--- THE DATA ---

(** * NiftyWatch screener: indicator engine, signal rule and aggregation

    A shallow embedding of [src/screener.py] ([calculate_rsi],
    [fetch_stock_bundle], [run_screener]) and the properties of the
    written specification that concern them, followed by the ticker
    universe ([fetch_nifty50_cached], [refresh_nifty50_csv], the refresh
    button), the plot names of the command line and the signal filter of
    the dashboard, with further properties read off the code.

    Numbers.  The program computes on IEEE-754 doubles through pandas.
    The embedding keeps the special values the program's behaviour hinges
    on (NaN, the two infinities, the two zeros) and takes the finite
    values as exact rationals: rounding, overflow and underflow of the
    binary format are not modelled.

    pandas.  [Series.diff], [Series.where], [Series.rolling(w).mean()] and
    element-wise arithmetic and comparison are library code; they are
    modelled from their documented behaviour: [diff] puts NaN in the first
    position, [where] keeps an entry where the condition holds and puts
    the replacement elsewhere, [rolling(w).mean()] needs [w] valid
    observations (min_periods = w) and treats infinities as missing,
    comparisons with NaN are false, division by zero follows IEEE. *)

From Stdlib Require Import QArith Qround Qminmax Lia Lqa ZArith.
From stdpp Require Import base option list strings gmap.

---

• WHAT TO DO:
Emit an exact copy of the lines spanning the start of the records to the line containing "on (NaN, the", inclusive, and no other output.

• RESULT OF THE TASK:
(** * NiftyWatch screener: indicator engine, signal rule and aggregation

    A shallow embedding of [src/screener.py] ([calculate_rsi],
    [fetch_stock_bundle], [run_screener]) and the properties of the
    written specification that concern them, followed by the ticker
    universe ([fetch_nifty50_cached], [refresh_nifty50_csv], the refresh
    button), the plot names of the command line and the signal filter of
    the dashboard, with further properties read off the code.

    Numbers.  The program computes on IEEE-754 doubles through pandas.
    The embedding keeps the special values the program's behaviour hinges
    on (NaN, the two infinities, the two zeros) and takes the finite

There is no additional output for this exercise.